Thought about Ezra’s eyes. Vivienne’s laugh. Jude’s smirk. The burn of shame that clung to the back of my throat like smoke.
Then I shook my head.
“No,” I said. “I’ve run enough.”
Later That Day
Professor Kellerman’s class was hell in polyester. Jude was already there when I walked in, wearing sunglasses indoors like a 2000s pop star and sipping something pink through a straw.
“Grayson,” he said, saluting me. “Looking criminally good today.”
“Don’t talk to me before coffee number two.”
He chuckled, unfazed.
Ezra showed up five minutes later, quietly dropping into the seat behind me. No dramatic entrance. No witty comments.
Just presence.
He didn’t try to talk to me, which was somehow worse.
At the end of class, Professor Kellerman passed out a worksheet for peer evaluation—basically an excuse to tattle on your groupmates with academic flair.
I was scribbling halfway through mine when a paper airplane landed in my lap.
I blinked, startled, then looked back.
Ezra was leaning back in his chair, spinning his pen again, like he hadn’t just launched a paper missile across enemy lines.
Curious, I unfolded it.
> You always write like you're trying to outrun something.

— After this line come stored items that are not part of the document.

(** C2, amended.  On a raw document that has the four consumed fields, with a
    string as accession, and a list of strings as pht entries, the call
    returns an entry whose [@type] is ["Study"], whose [identifierInfo] is a
    list of the one dict [{identifier: DBGAP + accession, identifierScheme:
    "dbGaP"}], whose [title], [description] and [study_types] are the values
    of [StudyNameEntrez], [StudyNameReportPage] and [StudyType] as found, and
    whose [resultsIn] lists the prefixed pht entries; the store before the
    call is a prefix of the store after it. *)
Theorem biocaddie_json_fields (raw : value) (h : heap) acc t d st l ps :
  path_get h raw accession_path = Ok (VStr acc) ->
  path_get h raw title_path = Ok t ->
  path_get h raw description_path = Ok d ->
  path_get h raw study_types_path = Ok st ->
  h !! l = Some (OList (map VStr ps)) ->
  exists out h' info ident results,
    biocaddie_json DBGAP raw (VRef l) h = (Ok out, h') /\
    (exists ext, h' = h ++ ext) /\
    lookup_attr h' out "@type" = Ok (VStr "Study") /\
    lookup_attr h' out "identifierInfo" = Ok (VRef info) /\
    h' !! info = Some (OList [VRef ident]) /\
    h' !! ident = Some (ODict [("identifier", VStr (DBGAP +:+ acc));
                               ("identifierScheme", VStr "dbGaP")]) /\
    lookup_attr h' out "title" = Ok t /\
    lookup_attr h' out "description" = Ok d /\
    lookup_attr h' out "study_types" = Ok st /\
    lookup_attr h' out "resultsIn" = Ok (VRef results) /\
    h' !! results = Some (OList (map (fun s => VStr (DBGAP +:+ s)) ps)).
Proof.
  intros Ha Ht Hd Hst Hl.
  pose proof (read_inputs_ok _ _ _ _ _ _ _ _ Ha Ht Hd Hst Hl) as Hf.
  eexists _, _, _, _, _. split; [exact (biocaddie_json_ok DBGAP _ _ _ _ Hf)|].
  split; [eauto|]. apply built_output.
Qed.

(** C3.  Whenever a call returns an entry, the pht entries were a list of
    strings and [resultsIn] is a list of the same length holding, place by
    place, the prefix followed by the entry; the input list is as it was. *)
Theorem results_in_order (raw pht : value) (h : heap) out h' :
  biocaddie_json DBGAP raw pht h = (Ok out, h') ->
  exists l ps results items,
    pht = VRef l /\
    h !! l = Some (OList (map VStr ps)) /\
    h' !! l = Some (OList (map VStr ps)) /\
    lookup_attr h' out "resultsIn" = Ok (VRef results) /\
    h' !! results = Some (OList items) /\
    items = map (fun s => VStr (DBGAP +:+ s)) ps /\
    length items = length ps /\
    forall i s, ps !! i = Some s -> items !! i = Some (VStr (DBGAP +:+ s)).
Proof.
  intros Hrun.
  destruct (biocaddie_json_ok_inv _ _ _ _ _ _ Hrun) as (f & Hf & -> & ->).
  destruct (read_inputs_inv _ _ _ _ Hf) as (_ & _ & _ & _ & l & -> & Hl).
  destruct (built_output h f) as (_ & _ & _ & _ & _ & _ & _ & Hr & Hitems).
  exists l, (sf_phts f), (length h + 4), (prefixed DBGAP (sf_phts f)).
  split; [reflexivity|]. split; [exact Hl|].
  split; [now apply lookup_app_l_Some|]. split; [exact Hr|].
  split; [exact Hitems|]. split; [reflexivity|]. unfold prefixed.
  split; [apply length_map|].
  intros i s Hi. now rewrite list_lookup_fmap_Some_2 with (x := s).
Qed.

(** C4.  Whenever a call returns an entry, the entry has the six attributes
    [@type], [identifierInfo], [title], [description], [study_types] and
    [resultsIn], in this order, and no other. *)
Theorem output_has_six_keys (raw pht : value) (h : heap) out h' :
  biocaddie_json DBGAP raw pht h = (Ok out, h') ->
  exists d items,
    instance_dict h' out = Some (d, items) /\ keys items = output_keys.
Proof.
  intros Hrun.
  destruct (biocaddie_json_ok_inv _ _ _ _ _ _ Hrun) as (f & _ & -> & ->).
  eexists _, _. split.
  - unfold instance_dict, built. rewrite lookup_app_plus.
    cbn [lookup list_lookup]. now rewrite lookup_app_here.
  - reflexivity.
Qed.

(** *** Two calls *)

Lemma holds_at_app (h objs rest : heap) :
  holds_at (h ++ objs ++ rest) (length h) objs.
Proof.
  intros i o Hi. rewrite lookup_app_plus. now apply lookup_app_l_Some.
Qed.

Lemma reify_str (n : nat) (H : heap) (s : string) : reify n H (VStr s) = TStr s.
Proof. destruct n; reflexivity. Qed.

(** Two entries built from the same inputs are structurally equal, wherever
    they stand in the store. *)
Lemma reify_built (H : heap) (a b : nat) (f : study_fields) :
  holds_at H a (built DBGAP a f) -> holds_at H b (built DBGAP b f) ->
  forall n, reify n H (VRef (a + 1)) = reify n H (VRef (b + 1)).
Proof.
  intros Ha Hb.
  assert (Hinfo : forall n, reify n H (VRef (a + 3)) = reify n H (VRef (b + 3))).
  { intros [|[|n]]; [reflexivity| |]; cbn [reify];
      rewrite (Ha 3 _ eq_refl), (Hb 3 _ eq_refl); cbn [map]; [reflexivity|].
    now rewrite (Ha 2 _ eq_refl), (Hb 2 _ eq_refl). }
  assert (Hres : forall n, reify n H (VRef (a + 4)) = reify n H (VRef (b + 4))).
  { intros [|n]; [reflexivity|]; cbn [reify].
    now rewrite (Ha 4 _ eq_refl), (Hb 4 _ eq_refl). }
  intros [|n]; [reflexivity|]. cbn [reify].
  rewrite (Ha 1 _ eq_refl), (Hb 1 _ eq_refl).
  pose proof (Ha 0 _ eq_refl) as Ha0. pose proof (Hb 0 _ eq_refl) as Hb0.
  rewrite Nat.add_0_r in Ha0, Hb0. rewrite Ha0, Hb0.
  cbn [map fst snd]. now rewrite Hinfo, Hres.
Qed.

(** C5.  A call that returns an entry leaves every object of the store as it
    was, the raw document and the pht list among them; a second call on the
    same two arguments then returns an entry too, changes no object either,
    and the two entries are structurally equal. *)
Theorem biocaddie_json_pure (raw pht : value) (h : heap) out1 h1 :
  biocaddie_json DBGAP raw pht h = (Ok out1, h1) ->
  (exists ext, h1 = h ++ ext) /\
  exists out2 h2,
    biocaddie_json DBGAP raw pht h1 = (Ok out2, h2) /\
    (exists ext, h2 = h1 ++ ext) /\
    forall n, reify n h2 out1 = reify n h2 out2.
Proof.
  intros Hrun.
  destruct (biocaddie_json_ok_inv _ _ _ _ _ _ Hrun) as (f & Hf & -> & ->).
  split; [eauto|].
  pose proof (read_inputs_ext _ (built DBGAP (length h) f) _ _ _ Hf) as Hf1.
  eexists _, _. split; [exact (biocaddie_json_ok DBGAP _ _ _ _ Hf1)|].
  split; [eauto|]. apply (reify_built _ _ _ f).
  - rewrite <- app_assoc. apply holds_at_app.
  - rewrite <- (app_nil_r (built DBGAP (length (h ++ _)) f)) at 1.
    apply holds_at_app.
Qed.

(** *** A missing field *)

(** A dangling reference is dangling for every attribute name. *)
Lemma lookup_attr_dangling (h : heap) v n1 n2 :
  lookup_attr h v n1 = Raise Unmodelled -> lookup_attr h v n2 = Raise Unmodelled.
Proof.
  unfold lookup_attr. destruct v as [| | | |l]; try discriminate.
  destruct (h !! l) as [[items|items|cls d]|]; try discriminate; [|trivial].
  destruct (h !! d) as [[items|items|cls' d']|]; try discriminate; trivial.
  destruct (dict_get items n1); discriminate.
Qed.

Ltac absent_solve :=
  solve [ eexists; split; [reflexivity|]; split;
          [ first [left; reflexivity | right; eauto]
          | first [ solve [intros _; eauto]
                  | let Hs := fresh in
                    intros Hs; destruct (Hs _ eq_refl) as [? ?]; discriminate ] ] ].

Ltac absent_loop :=
  cbv beta iota in *; simplify_eq;
  first
    [ absent_solve
    | match goal with
      | E : lookup_attr ?h ?v ?n = Raise ?e |- _ =>
          is_var e; destruct (lookup_attr_raise _ _ _ _ E) as [->| ->]
      | E : lookup_attr ?h ?v ?n = Raise Unmodelled,
        H : context [lookup_attr ?h ?v ?n2] |- _ =>
          lazymatch n2 with n => fail | _ => idtac end;
          rewrite (lookup_attr_dangling h v n n2 E) in H
      | |- context [lookup_attr ?h ?v ?n] =>
          destruct (lookup_attr h v n) eqn:?
      | |- context [as_str ?a] => destruct a; cbn [as_str] in *
      end; absent_loop ].

(** When a consumed field is absent the reads stop at an [AttributeError],
    unless they met an accession that is no string before. *)
Lemma read_inputs_absent (h : heap) raw pht path name :
  In path consumed_paths ->
  path_get h raw path = Raise (AttributeError name) ->
  exists e, read_inputs h raw pht = Raise e /\
    (e = TypeError \/ exists n, e = AttributeError n) /\
    ((forall x, path_get h raw accession_path = Ok x -> exists a, x = VStr a) ->
     exists n, e = AttributeError n).
Proof.
  unfold consumed_paths, read_inputs, study_path.
  intros [<-|[<-|[<-|[<-|[]]]]];
    unfold accession_path, title_path, description_path, study_types_path;
    cbn [path_get]; intros H; absent_loop.
Qed.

My breath caught for half a second.
Not exactly cruel. Not kind either. Just… observant. Too observant.
I folded the paper in half, then again. Pressed the edge until it creased like a scar.
Ezra didn’t remember me.
But somehow, he still saw too much.
After Class
I found myself wandering toward the back gardens, needing space. The quiet ones, tucked between the student union and the language building. Fewer people. Fewer stares.
I sat on the edge of the old fountain, listening to the soft gurgle of water and the rustle of leaves. My heart finally slowed. The sky was a perfect shade of sorrow-drenched blue.

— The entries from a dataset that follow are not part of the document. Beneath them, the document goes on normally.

(** X8. A text transcript left from an earlier run hides a JSON transcript
    written later: after writing an outcome with timestamps, reading
    through the media path still answers with the old text transcript (so
    without timestamps) whenever one exists; only when there is none does
    it answer with the JSON document just written. *)
Theorem stale_text_transcript_hides_json
    (json_loads : string -> option Server.json)
    (json_dumps : Server.json -> string)
    (now : PyDatetime.datetime) (fs : Server.filesystem)
    (result : Transcriber.TranscriptionResult) :
  let media_path := Transcriber.file_path result in
  let fs' := fst (Server.write_transcript_file now fs result true) in
  PyStr.endswith ".transcript.txt" media_path = false ->
  PyStr.endswith ".transcript.json" media_path = false ->
  (is_Some (fs !! Utils.get_transcript_path media_path false) ->
   Server.handle_get_transcript json_loads json_dumps fs' media_path
   = Server.handle_get_transcript json_loads json_dumps fs
       (Utils.get_transcript_path media_path false) /\
   forall reply,
     Server.handle_get_transcript json_loads json_dumps fs' media_path
     = Server.GetSuccess reply ->
     Server.reply_has_timestamps reply = false) /\
  (fs !! Utils.get_transcript_path media_path false = None ->
   exists reply,
     Server.handle_get_transcript json_loads json_dumps fs' media_path
     = Server.GetSuccess reply /\
     Server.reply_has_timestamps reply = true /\
     Server.reply_word_count reply
     = Some (length (Server.words_or_empty (Transcriber.words result)))).
Proof.
  intros media_path fs' Ht Hj. subst media_path fs'.
  rewrite (ReadFacts.get_through_media_path _ _ _ _ Ht Hj).
  rewrite CodecFacts.write_json_file. cbn [fst].
  unfold Utils.get_transcript_path.
  match goal with
  | |- context [<[_ := ?d]> fs] => set (doc := d)
  end.
  assert (Hne : Transcriber.file_path result +:+ ".transcript.json"
                <> Transcriber.file_path result +:+ ".transcript.txt")
    by (intros E; symmetry in E; now apply PathFacts.variants_differ in E).
  rewrite (lookup_insert_ne _ _ _ _ Hne), lookup_insert_eq.
  split.
  - intros [c Hc]. rewrite Hc.
    assert (E : Server.handle_get_transcript json_loads json_dumps
                  (<[Transcriber.file_path result +:+ ".transcript.json" := doc]> fs)
                  (Transcriber.file_path result +:+ ".transcript.txt")
                = Server.handle_get_transcript json_loads json_dumps fs
                    (Transcriber.file_path result +:+ ".transcript.txt"))
      by (apply ReadFacts.get_text_local; now apply lookup_insert_ne).
    split; [exact E |].
    intros reply Hr. rewrite E in Hr.
    now apply ReadFacts.get_text_not_timestamped in Hr.
  - intros Hnone. rewrite Hnone.
    rewrite (CodecFacts.get_json_file _ _ _ _ _ (lookup_insert_eq _ _ _)).
    subst doc.
    cbn [Server.load_json mbind option_bind Server.read_json].
    eexists. split; [reflexivity |]. cbn. now rewrite length_map.
Qed.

Then a voice spoke behind me.
“You always hide here when you’re upset.”
I turned.
Sam.
I hadn’t even heard her footsteps.
“You’re a creep,” I muttered.
She sat beside me. “And you’re in a spiral. Let’s call it even.”
I exhaled.
“I don’t know what I want,” I admitted. “Part of me wants Ezra to grovel. Another part wants him to disappear. And another—God help me—wants to kiss him just to shut him up.”

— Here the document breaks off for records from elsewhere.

(** X8.  Only a [final_response] whose data parses raises the completion
    flag: a run from the mount that ends with the flag raised contains
    one. *)
Theorem completion_needs_final_response :
  forall events,
    isComplete (run mount events) = true ->
    existsb parsed_final_response events = true.
Proof.
  intro events.
  assert (H : forall c, isComplete (run c events) = true ->
                        isComplete c = true \/ existsb parsed_final_response events = true).
  { induction events as [|e events IH]; intros c Hc; simpl in *; auto.
    destruct (IH _ Hc) as [Hstep | Hlater].
    - destruct (step_raises_flag _ _ Hstep) as [H | H]; [auto | right; now rewrite H].
    - right. rewrite Hlater. apply orb_true_r. }
  intro Hc. destruct (H mount Hc) as [Hm | Hex]; [discriminate Hm | exact Hex].
Qed.

Lemma completion_needs_final_response_witness :
  existsb parsed_final_response
    [status_update (Json (payload [text_part "Searching"])) fresh1;
     final_response (Json (JObj [])) fresh2 fresh3;
     transport_error] = true.
Proof.
  apply (completion_needs_final_response
           [status_update (Json (payload [text_part "Searching"])) fresh1;
            final_response (Json (JObj [])) fresh2 fresh3;
            transport_error]).
  reflexivity.
Defined.

(** ** Updates whose data does not parse *)

(** X30.  A [status_update] or a [final_response] whose data [JSON.parse]
    rejects changes nothing on a page that is mounted and can render its
    error: transcript, flag, error slot and stream are as before. *)
Theorem unparseable_update_ignored :
  forall event,
    JSON_parse event = Throws ->
    forall c,
      crashed c = false ->
      error_renders (error c) = true ->
      forall w w',
        step c (status_update event w) = c /\
        step c (final_response event w w') = c.
Proof.
  intros event Hparse c Hlive Hrenders w w'.
  destruct (listeners_ignore_unparseable event Hparse w w' c) as [Hs [Hf _]].
  unfold step. cbn [dispatch]. rewrite Hs, Hf.
  unfold rerender. rewrite Hlive, Hrenders. now split.
Qed.

Lemma unparseable_update_ignored_witness :
  step mount (status_update (Unparseable "<html>") fresh1) = mount /\
  step mount (final_response (Unparseable "<html>") fresh1 fresh2) = mount.
Proof.
  apply (unparseable_update_ignored (Unparseable "<html>")); reflexivity.
Defined.

(** ** Entry identifiers *)

(** [l] keeps some elements of [l'], in their order. *)
Inductive subseq {A : Type} : list A -> list A -> Prop :=
| subseq_nil : subseq [] []
| subseq_skip x l l' : subseq l l' -> subseq l (x :: l')
| subseq_keep x l l' : subseq l l' -> subseq (x :: l) (x :: l').

Lemma subseq_In {A} (l l' : list A) x : subseq l l' -> In x l -> In x l'.
Proof.
  induction 1 as [| y l l' _ IH | y l l' _ IH]; simpl; auto.
  intros [-> | H]; auto.
Qed.

Lemma subseq_NoDup {A} (l l' : list A) : subseq l l' -> NoDup l' -> NoDup l.
Proof.
  induction 1 as [| y l l' _ IH | y l l' Hs IH]; intro Hnd; auto.
  - inversion_clear Hnd. auto.
  - inversion_clear Hnd as [| ? ? Hnotin Hrest]. constructor; auto.
    intro Hin. apply Hnotin. eapply subseq_In; eassumption.
Qed.

Lemma subseq_app {A} (l1 l1' l2 l2' : list A) :
  subseq l1 l1' -> subseq l2 l2' -> subseq (l1 ++ l2) (l1' ++ l2').
Proof.
  induction 1 as [| x l l' _ IH | x l l' _ IH]; intro H2; simpl.
  - exact H2.
  - apply subseq_skip. now apply IH.
  - apply subseq_keep. now apply IH.
Qed.

(** The identifiers the environment supplies to one step. *)
Definition supplied (e : Event) : list string :=
  match e with
  | status_update _ w => [uuid w]
  | final_response _ w1 w2 => [uuid w1; uuid w2]
  | error_event _ w => [uuid w]
  | _ => []
  end.

Ltac subseq_cases :=
  repeat first [apply subseq_nil | apply subseq_keep | apply subseq_skip].

Lemma step_ids c e :
  exists l,
    map id (messages (step c e)) = (map id (messages c) ++ l)%list /\
    subseq l (supplied e).
Proof.
  unfold step. destruct (rerender_cells (dispatch c e)) as [-> _].
  destruct e; cbn [dispatch supplied].
  - destruct (status_update_footprint event w c) as [_ [_ [_ [-> | [s [_ ->]]]]]].
    + exists []. rewrite app_nil_r. split; [reflexivity | subseq_cases].
    + exists [uuid w]. rewrite map_app. split; [reflexivity | subseq_cases].
  - destruct (on_final_response_cells event w1 w2 c) as [_ [_ [_ [_ [suffix [Hs ->]]]]]].
    destruct (final_suffix_contents _ _ _ Hs) as [_ [k1 [k2 Hids]]].
    exists (map id suffix). rewrite map_app. split; [reflexivity |].
    rewrite Hids. destruct k1, k2; subseq_cases.
  - destruct (onerror_cells (on_error_event event w c)) as [-> _].
    destruct (on_error_event_cells event w c)
      as [_ [_ [_ [-> | [j [_ [_ [-> | [s [_ ->]]]]]]]]]].
    + exists []. rewrite app_nil_r. split; [reflexivity | subseq_cases].
    + exists []. rewrite app_nil_r. split; [reflexivity | subseq_cases].
    + exists [uuid w]. rewrite map_app. split; [reflexivity | subseq_cases].
  - destruct (onerror_cells c) as [-> _]. exists []. rewrite app_nil_r.
    split; [reflexivity | subseq_cases].
  - exists []. rewrite app_nil_r. split; [reflexivity | subseq_cases].
  - exists []. cbn. rewrite app_nil_r. split; [reflexivity | subseq_cases].
  - exists []. cbn. rewrite app_nil_r. split; [reflexivity | subseq_cases].
Qed.

Lemma run_ids events :
  forall c,
    exists l,
      map id (messages (run c events)) = (map id (messages c) ++ l)%list /\
      subseq l (flat_map supplied events).
Proof.
  induction events as [|e events IH]; intro c; simpl.
  - exists []. rewrite app_nil_r. split; [reflexivity | constructor].
  - destruct (IH (step c e)) as [l2 [H2 Hs2]].
    destruct (step_ids c e) as [l1 [H1 Hs1]].
    exists (l1 ++ l2)%list. split.
    + fold (run (step c e) events). rewrite H2, H1, app_assoc. reflexivity.
    + now apply subseq_app.
Qed.

(** X9.  The identifiers of the transcript are those the environment
    supplied, in order of supply; so in a run from the mount in which
    [crypto.randomUUID()] never repeats itself, no two entries share an
    [id] (the key under which the page renders them). *)
Theorem transcript_ids_distinct :
  forall events,
    NoDup (flat_map supplied events) ->
    subseq (map id (messages (run mount events))) (flat_map supplied events) /\
    NoDup (map id (messages (run mount events))).
Proof.
  intros events Hnd.
  destruct (run_ids events mount) as [l [Hl Hs]]. cbn in Hl. rewrite Hl.
  split; [exact Hs | eapply subseq_NoDup; eassumption].
Qed.

Lemma transcript_ids_distinct_witness :
  NoDup (map id
           (messages
              (run mount
                   [status_update (Json (payload [text_part "Searching"])) fresh1;
                    final_response
                      (Json (payload [text_part "Done";
                                      file_part "leads.json" "application/json"]))
                      fresh2 fresh3]))).
Proof.
  apply (transcript_ids_distinct
           [status_update (Json (payload [text_part "Searching"])) fresh1;
            final_response
              (Json (payload [text_part "Done";
                              file_part "leads.json" "application/json"]))
              fresh2 fresh3]).
  repeat constructor; cbn; intuition discriminate.
Defined.

(** ** Content lists the listeners cannot walk *)

Lemma Array_filter_throws {A} (f : A -> outcome bool) (l : list A) x :
  In x l -> f x = Throws -> Array_filter f l = Throws.
Proof.
  intros Hin Hx. induction l as [|y l IH]; [contradiction |].
  cbn [Array_filter]. destruct Hin as [-> | Hin].
  - rewrite Hx. reflexivity.
  - rewrite (IH Hin). destruct (f y); reflexivity.
Qed.

Lemma extractTextContent_null_entry data parts :
  content_list data = Some (JArr parts) ->
  In JNull parts ->
  extractTextContent data = None.
Proof.
  intros Hc Hin. unfold extractTextContent.
  rewrite (content_list_member _ _ Hc). cbn [obind]. cbv zeta.
  change (Some data ?."result" ?."status" ?."message" ?."content")
    with (content_list data).
  rewrite Hc. cbn [ToBoolean truthy Array_isArray negb orb elements].
  rewrite (Array_filter_throws _ parts JNull Hin) by reflexivity.
  reflexivity.
Qed.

Sam nodded sagely. “Yeah, that’s called trauma-laced s****l tension. Very trendy.”
“It’s confusing.”
“It’s supposed to be.”
We sat in silence for a beat.
Then she pulled out a mini KitKat bar from her coat pocket and handed it to me like a peace offering.
“Chocolate won’t fix everything,” she said. “But it’s a start.”
I took it with a shaky smile. “Thanks.”
She bumped my knee with hers. “You’re not that girl anymore, Faye. The one who flinches. The one who hides. You’re steel now. Pretty steel, but steel.”
I let that truth settle over me.
And for the first time all day, I believed it.